- **The problem**:
Lines below starting with the line with "acknowledges them. The" and going on through the line with "Abbreviation pair := (signal" must be output exactly; the rest of the records must be left out.

- **Records shown**:

-*-

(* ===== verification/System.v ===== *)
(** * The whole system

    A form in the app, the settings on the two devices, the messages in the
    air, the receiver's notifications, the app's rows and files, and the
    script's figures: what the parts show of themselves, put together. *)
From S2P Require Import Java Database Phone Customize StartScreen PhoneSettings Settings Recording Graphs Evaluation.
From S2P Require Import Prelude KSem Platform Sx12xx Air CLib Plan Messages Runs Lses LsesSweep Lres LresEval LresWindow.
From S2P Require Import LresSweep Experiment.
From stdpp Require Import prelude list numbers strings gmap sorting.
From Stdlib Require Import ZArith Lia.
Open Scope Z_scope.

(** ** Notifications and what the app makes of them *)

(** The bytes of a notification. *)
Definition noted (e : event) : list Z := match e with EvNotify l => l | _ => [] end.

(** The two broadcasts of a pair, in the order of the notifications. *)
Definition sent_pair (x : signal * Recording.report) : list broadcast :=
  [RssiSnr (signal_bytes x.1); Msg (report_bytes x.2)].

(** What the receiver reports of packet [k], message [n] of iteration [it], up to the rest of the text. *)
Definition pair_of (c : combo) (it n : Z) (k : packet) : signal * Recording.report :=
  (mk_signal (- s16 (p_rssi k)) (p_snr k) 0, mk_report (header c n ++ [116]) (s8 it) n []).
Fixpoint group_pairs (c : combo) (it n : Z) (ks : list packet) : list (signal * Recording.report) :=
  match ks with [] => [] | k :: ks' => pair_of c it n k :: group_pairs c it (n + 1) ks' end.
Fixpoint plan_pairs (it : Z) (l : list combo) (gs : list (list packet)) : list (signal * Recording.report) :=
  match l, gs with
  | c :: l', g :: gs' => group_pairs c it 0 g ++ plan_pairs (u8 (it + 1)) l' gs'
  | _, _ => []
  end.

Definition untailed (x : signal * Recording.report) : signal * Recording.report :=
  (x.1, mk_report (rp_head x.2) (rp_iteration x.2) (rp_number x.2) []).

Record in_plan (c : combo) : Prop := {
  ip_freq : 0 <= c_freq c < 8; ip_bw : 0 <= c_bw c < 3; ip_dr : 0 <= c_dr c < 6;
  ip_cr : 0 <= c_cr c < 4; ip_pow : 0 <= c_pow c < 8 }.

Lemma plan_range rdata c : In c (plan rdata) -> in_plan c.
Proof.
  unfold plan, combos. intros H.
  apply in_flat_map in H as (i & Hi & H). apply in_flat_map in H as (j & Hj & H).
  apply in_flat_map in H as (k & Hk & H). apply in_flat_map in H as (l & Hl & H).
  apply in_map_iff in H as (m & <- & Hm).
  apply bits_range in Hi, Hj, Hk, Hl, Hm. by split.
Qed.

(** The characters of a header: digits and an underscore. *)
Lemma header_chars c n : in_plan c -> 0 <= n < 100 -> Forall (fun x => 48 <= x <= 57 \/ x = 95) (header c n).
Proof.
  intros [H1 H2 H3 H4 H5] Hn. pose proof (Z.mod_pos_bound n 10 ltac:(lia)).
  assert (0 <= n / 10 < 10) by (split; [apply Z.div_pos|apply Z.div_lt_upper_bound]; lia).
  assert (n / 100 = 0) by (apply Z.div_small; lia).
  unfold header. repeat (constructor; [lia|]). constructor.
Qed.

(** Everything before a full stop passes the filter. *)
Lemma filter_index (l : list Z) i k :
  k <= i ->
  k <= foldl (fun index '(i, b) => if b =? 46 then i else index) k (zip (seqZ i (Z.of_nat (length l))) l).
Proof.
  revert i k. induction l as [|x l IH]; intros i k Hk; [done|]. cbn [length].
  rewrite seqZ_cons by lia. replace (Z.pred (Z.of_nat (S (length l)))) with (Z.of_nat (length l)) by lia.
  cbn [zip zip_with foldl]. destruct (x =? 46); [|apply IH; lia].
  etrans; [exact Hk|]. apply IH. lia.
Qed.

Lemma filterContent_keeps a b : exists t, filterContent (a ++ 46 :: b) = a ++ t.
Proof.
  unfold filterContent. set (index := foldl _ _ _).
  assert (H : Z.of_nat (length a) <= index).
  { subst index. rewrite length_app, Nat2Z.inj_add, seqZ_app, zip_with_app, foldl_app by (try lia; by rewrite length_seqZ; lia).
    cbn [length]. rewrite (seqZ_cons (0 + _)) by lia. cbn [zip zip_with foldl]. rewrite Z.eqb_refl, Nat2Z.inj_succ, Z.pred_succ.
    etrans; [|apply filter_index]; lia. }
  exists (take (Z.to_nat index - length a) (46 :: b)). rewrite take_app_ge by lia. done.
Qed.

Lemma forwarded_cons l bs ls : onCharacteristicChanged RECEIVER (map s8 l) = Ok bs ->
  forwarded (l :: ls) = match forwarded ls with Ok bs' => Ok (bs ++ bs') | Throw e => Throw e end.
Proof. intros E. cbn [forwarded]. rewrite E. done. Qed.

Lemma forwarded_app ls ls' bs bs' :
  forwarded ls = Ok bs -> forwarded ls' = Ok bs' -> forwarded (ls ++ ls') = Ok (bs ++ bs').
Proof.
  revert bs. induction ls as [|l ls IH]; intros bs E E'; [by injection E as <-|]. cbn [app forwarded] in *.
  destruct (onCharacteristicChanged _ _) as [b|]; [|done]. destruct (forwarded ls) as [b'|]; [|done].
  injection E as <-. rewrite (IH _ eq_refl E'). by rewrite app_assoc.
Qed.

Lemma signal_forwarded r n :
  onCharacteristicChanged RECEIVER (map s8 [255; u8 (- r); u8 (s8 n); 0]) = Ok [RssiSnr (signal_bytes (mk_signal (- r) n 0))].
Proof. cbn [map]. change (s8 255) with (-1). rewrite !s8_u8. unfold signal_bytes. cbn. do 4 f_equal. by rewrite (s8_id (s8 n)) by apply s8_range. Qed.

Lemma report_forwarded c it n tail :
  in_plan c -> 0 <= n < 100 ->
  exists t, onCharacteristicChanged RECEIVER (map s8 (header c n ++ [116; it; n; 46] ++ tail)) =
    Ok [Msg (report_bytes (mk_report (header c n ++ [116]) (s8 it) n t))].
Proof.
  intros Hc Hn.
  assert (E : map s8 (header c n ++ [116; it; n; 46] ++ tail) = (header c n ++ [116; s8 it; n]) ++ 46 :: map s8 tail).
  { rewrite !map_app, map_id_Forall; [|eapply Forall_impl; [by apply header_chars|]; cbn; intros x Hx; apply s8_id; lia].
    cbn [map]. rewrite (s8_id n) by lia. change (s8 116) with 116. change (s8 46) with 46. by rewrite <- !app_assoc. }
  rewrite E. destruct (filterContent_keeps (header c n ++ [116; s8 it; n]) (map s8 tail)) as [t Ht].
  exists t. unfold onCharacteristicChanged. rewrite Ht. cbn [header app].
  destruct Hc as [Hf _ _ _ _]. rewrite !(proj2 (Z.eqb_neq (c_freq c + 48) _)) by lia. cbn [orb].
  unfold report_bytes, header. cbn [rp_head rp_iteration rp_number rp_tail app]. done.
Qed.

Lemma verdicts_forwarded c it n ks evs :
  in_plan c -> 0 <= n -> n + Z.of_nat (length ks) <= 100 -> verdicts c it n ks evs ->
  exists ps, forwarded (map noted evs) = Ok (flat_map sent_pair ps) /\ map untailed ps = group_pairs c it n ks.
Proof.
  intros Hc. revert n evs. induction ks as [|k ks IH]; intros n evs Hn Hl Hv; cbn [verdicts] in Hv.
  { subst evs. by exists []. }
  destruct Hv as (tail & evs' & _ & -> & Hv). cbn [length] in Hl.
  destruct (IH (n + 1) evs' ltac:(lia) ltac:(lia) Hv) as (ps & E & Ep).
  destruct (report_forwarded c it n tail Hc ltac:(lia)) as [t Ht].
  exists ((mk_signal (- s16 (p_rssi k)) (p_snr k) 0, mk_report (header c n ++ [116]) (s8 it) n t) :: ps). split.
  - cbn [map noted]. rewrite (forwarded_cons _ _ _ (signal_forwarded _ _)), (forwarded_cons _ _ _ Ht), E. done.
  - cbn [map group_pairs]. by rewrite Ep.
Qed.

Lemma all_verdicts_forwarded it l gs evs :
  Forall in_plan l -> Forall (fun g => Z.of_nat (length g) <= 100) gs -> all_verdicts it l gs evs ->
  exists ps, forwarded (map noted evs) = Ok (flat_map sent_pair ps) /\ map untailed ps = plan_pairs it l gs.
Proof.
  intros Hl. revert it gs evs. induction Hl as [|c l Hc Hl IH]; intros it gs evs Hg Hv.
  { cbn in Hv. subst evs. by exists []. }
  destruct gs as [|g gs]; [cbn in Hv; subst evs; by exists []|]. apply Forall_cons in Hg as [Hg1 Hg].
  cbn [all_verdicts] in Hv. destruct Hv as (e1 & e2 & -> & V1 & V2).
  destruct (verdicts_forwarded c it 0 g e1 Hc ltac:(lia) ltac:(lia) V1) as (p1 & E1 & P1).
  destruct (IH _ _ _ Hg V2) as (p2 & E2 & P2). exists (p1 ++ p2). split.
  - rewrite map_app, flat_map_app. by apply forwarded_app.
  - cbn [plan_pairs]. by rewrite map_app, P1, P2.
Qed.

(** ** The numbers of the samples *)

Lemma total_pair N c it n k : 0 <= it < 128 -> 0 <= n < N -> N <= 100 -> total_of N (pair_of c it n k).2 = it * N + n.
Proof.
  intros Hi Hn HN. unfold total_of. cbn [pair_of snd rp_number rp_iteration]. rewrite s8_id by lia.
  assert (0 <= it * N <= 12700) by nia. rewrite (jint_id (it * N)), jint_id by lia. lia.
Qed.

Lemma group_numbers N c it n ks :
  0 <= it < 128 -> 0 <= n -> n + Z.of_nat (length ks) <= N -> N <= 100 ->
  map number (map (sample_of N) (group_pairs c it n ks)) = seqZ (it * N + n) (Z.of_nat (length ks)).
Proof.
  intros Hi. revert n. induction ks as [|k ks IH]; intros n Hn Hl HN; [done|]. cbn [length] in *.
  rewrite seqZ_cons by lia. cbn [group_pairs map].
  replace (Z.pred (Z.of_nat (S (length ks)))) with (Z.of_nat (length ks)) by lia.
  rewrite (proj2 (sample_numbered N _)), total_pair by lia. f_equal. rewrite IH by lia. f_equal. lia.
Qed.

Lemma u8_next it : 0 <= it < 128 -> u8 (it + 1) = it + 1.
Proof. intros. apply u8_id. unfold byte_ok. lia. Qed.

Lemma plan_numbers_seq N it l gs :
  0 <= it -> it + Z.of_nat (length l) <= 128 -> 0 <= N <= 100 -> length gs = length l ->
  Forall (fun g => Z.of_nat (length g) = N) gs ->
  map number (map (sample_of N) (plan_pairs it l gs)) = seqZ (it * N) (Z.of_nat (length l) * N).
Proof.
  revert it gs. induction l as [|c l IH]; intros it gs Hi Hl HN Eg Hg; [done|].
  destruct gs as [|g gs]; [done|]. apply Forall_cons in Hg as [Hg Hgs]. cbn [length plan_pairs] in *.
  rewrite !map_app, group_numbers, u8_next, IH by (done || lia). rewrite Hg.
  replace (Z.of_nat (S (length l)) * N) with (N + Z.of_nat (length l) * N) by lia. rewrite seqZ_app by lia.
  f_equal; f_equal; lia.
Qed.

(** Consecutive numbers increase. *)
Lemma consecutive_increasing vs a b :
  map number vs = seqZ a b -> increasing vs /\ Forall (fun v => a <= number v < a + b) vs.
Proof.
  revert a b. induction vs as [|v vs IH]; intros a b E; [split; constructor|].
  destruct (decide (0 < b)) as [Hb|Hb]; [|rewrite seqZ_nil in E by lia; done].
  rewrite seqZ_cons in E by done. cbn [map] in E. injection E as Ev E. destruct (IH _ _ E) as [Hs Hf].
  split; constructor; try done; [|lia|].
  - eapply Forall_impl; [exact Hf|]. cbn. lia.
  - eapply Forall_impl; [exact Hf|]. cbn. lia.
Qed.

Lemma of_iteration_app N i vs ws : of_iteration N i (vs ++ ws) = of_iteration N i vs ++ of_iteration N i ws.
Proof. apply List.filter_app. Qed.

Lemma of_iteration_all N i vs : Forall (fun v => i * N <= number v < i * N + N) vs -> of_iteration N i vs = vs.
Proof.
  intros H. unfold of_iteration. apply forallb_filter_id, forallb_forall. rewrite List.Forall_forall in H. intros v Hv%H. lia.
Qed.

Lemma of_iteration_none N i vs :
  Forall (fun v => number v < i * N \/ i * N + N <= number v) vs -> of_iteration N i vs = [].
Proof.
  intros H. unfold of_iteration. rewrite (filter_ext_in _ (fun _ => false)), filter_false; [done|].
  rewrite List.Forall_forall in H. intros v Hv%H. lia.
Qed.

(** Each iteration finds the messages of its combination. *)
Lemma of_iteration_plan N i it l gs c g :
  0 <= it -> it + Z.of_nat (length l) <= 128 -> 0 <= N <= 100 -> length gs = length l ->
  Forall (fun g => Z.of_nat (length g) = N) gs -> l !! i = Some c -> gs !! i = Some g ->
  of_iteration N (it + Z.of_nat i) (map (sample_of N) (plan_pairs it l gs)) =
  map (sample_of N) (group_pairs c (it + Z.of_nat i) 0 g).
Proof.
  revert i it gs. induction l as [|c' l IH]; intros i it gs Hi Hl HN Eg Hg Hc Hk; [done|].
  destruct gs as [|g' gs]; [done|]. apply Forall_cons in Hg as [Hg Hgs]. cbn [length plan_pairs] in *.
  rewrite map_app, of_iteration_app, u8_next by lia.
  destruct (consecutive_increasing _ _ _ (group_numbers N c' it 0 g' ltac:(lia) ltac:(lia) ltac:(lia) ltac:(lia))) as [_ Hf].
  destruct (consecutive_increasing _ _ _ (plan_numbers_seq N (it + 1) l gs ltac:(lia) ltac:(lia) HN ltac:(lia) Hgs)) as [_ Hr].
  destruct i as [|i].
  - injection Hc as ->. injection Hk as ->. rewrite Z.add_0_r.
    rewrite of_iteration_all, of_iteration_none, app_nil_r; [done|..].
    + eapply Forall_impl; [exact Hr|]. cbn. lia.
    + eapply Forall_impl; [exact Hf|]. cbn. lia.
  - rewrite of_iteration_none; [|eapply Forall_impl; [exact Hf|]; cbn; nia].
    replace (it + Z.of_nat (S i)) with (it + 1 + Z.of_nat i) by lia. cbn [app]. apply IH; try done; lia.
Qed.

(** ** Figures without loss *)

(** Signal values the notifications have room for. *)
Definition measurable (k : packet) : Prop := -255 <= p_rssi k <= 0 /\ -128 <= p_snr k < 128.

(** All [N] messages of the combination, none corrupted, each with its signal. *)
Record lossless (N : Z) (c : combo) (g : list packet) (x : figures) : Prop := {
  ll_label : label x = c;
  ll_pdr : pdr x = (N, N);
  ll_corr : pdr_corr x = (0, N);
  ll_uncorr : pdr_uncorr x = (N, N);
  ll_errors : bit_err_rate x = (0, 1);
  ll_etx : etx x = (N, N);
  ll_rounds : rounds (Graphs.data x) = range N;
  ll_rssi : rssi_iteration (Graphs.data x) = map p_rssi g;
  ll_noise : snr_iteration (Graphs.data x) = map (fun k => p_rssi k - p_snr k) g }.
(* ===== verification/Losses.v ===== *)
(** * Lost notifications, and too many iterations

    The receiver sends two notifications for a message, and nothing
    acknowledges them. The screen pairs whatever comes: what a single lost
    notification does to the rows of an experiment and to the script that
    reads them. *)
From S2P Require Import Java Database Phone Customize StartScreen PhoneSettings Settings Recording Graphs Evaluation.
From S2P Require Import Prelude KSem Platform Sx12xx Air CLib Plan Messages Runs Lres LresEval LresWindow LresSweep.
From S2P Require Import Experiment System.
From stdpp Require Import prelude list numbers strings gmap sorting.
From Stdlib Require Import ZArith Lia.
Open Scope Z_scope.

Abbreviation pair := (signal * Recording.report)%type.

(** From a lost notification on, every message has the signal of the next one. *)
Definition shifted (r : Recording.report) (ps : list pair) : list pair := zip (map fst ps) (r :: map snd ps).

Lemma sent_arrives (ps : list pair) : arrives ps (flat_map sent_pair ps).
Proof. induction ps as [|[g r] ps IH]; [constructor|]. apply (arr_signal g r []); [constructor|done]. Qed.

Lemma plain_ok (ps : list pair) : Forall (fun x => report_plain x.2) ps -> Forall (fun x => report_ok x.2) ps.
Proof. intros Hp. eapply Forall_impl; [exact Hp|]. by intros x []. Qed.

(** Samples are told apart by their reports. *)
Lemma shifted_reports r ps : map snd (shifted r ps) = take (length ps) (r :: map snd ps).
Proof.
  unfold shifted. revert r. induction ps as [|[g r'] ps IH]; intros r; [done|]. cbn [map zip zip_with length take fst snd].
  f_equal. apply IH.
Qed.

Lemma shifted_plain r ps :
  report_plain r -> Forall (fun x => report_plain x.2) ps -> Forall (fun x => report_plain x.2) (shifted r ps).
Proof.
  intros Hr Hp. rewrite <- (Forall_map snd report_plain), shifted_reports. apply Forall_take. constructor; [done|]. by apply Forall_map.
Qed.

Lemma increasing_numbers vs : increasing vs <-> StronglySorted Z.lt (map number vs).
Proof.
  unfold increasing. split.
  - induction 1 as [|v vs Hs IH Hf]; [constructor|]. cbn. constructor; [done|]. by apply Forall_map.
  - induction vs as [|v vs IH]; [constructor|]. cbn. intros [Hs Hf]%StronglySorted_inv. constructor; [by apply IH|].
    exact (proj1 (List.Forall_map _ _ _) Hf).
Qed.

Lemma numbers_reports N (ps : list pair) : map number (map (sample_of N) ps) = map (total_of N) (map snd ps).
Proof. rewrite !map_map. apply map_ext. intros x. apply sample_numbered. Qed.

-*-

- **Problem solution**:
    acknowledges them. The screen pairs whatever comes: what a single lost
    notification does to the rows of an experiment and to the script that
    reads them. *)
From S2P Require Import Java Database Phone Customize StartScreen PhoneSettings Settings Recording Graphs Evaluation.
From S2P Require Import Prelude KSem Platform Sx12xx Air CLib Plan Messages Runs Lres LresEval LresWindow LresSweep.
From S2P Require Import Experiment System.
From stdpp Require Import prelude list numbers strings gmap sorting.
From Stdlib Require Import ZArith Lia.
Open Scope Z_scope.

Abbreviation pair := (signal * Recording.report)%type.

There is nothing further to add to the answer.